--- Work to complete ---
Output the data word for word. Begin at its first line and end at the line with "stdout c = Some o ->".

--- Working data ---
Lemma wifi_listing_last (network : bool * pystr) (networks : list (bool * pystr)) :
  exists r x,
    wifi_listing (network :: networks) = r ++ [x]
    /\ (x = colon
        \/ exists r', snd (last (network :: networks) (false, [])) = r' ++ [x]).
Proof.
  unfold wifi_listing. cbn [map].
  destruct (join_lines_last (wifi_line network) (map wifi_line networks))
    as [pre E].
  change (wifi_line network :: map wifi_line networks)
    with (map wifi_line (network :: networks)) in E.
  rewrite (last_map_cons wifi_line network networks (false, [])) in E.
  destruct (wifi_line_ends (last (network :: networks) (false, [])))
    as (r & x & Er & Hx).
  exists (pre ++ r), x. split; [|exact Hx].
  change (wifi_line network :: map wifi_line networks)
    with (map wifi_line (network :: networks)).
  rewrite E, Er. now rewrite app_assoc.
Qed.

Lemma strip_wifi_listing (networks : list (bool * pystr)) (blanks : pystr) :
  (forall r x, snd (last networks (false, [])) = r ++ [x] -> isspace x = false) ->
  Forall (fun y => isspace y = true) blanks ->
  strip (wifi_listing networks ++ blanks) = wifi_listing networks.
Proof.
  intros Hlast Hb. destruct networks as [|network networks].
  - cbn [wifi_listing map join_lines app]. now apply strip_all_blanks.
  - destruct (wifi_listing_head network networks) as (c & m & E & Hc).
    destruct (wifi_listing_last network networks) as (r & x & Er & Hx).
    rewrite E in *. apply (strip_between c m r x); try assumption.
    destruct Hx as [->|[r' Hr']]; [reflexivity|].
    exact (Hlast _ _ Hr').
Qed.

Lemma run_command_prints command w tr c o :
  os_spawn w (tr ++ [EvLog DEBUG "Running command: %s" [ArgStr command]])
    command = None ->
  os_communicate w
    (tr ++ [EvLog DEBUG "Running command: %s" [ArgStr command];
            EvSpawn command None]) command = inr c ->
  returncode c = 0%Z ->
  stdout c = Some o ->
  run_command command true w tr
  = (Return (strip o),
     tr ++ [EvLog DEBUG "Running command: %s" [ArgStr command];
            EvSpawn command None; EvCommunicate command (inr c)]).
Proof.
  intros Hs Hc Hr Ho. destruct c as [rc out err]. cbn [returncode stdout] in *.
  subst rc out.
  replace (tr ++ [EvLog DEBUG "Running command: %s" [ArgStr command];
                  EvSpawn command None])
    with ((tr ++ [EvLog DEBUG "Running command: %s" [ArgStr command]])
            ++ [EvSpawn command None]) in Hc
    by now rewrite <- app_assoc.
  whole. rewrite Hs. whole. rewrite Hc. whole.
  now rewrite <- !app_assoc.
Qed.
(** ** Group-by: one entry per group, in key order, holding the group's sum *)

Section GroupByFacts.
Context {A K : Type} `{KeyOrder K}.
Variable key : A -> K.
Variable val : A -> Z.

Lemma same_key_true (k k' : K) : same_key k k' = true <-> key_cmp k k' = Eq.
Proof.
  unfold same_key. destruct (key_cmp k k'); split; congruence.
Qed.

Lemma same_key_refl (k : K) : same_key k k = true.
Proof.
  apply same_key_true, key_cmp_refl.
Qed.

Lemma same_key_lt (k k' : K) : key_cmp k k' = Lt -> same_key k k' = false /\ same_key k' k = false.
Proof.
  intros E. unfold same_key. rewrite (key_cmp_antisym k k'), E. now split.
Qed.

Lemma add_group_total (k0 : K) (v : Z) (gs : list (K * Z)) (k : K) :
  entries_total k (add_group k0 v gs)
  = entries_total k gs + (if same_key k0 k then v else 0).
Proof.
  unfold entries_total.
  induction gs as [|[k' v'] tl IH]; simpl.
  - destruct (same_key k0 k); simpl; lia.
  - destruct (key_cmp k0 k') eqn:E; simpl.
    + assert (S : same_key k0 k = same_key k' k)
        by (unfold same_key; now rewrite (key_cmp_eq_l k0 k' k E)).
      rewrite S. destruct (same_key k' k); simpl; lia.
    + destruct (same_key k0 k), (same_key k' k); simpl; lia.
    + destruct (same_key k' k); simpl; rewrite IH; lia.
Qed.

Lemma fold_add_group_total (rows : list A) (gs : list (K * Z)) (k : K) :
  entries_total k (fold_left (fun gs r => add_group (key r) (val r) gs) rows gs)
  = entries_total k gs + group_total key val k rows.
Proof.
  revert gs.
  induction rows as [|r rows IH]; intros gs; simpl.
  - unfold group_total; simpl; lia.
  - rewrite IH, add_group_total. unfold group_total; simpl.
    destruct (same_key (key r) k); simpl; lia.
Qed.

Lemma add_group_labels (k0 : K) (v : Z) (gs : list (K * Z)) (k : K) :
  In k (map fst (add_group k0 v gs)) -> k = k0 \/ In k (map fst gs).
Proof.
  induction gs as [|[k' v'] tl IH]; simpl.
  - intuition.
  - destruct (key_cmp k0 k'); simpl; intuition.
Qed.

--- Solution to the exercise ---
Lemma wifi_listing_last (network : bool * pystr) (networks : list (bool * pystr)) :
  exists r x,
    wifi_listing (network :: networks) = r ++ [x]
    /\ (x = colon
        \/ exists r', snd (last (network :: networks) (false, [])) = r' ++ [x]).
Proof.
  unfold wifi_listing. cbn [map].
  destruct (join_lines_last (wifi_line network) (map wifi_line networks))
    as [pre E].
  change (wifi_line network :: map wifi_line networks)
    with (map wifi_line (network :: networks)) in E.
  rewrite (last_map_cons wifi_line network networks (false, [])) in E.
  destruct (wifi_line_ends (last (network :: networks) (false, [])))
    as (r & x & Er & Hx).
  exists (pre ++ r), x. split; [|exact Hx].
  change (wifi_line network :: map wifi_line networks)
    with (map wifi_line (network :: networks)).
  rewrite E, Er. now rewrite app_assoc.
Qed.

Lemma strip_wifi_listing (networks : list (bool * pystr)) (blanks : pystr) :
  (forall r x, snd (last networks (false, [])) = r ++ [x] -> isspace x = false) ->
  Forall (fun y => isspace y = true) blanks ->
  strip (wifi_listing networks ++ blanks) = wifi_listing networks.
Proof.
  intros Hlast Hb. destruct networks as [|network networks].
  - cbn [wifi_listing map join_lines app]. now apply strip_all_blanks.
  - destruct (wifi_listing_head network networks) as (c & m & E & Hc).
    destruct (wifi_listing_last network networks) as (r & x & Er & Hx).
    rewrite E in *. apply (strip_between c m r x); try assumption.
    destruct Hx as [->|[r' Hr']]; [reflexivity|].
    exact (Hlast _ _ Hr').
Qed.

Lemma run_command_prints command w tr c o :
  os_spawn w (tr ++ [EvLog DEBUG "Running command: %s" [ArgStr command]])
    command = None ->
  os_communicate w
    (tr ++ [EvLog DEBUG "Running command: %s" [ArgStr command];
            EvSpawn command None]) command = inr c ->
  returncode c = 0%Z ->
  stdout c = Some o ->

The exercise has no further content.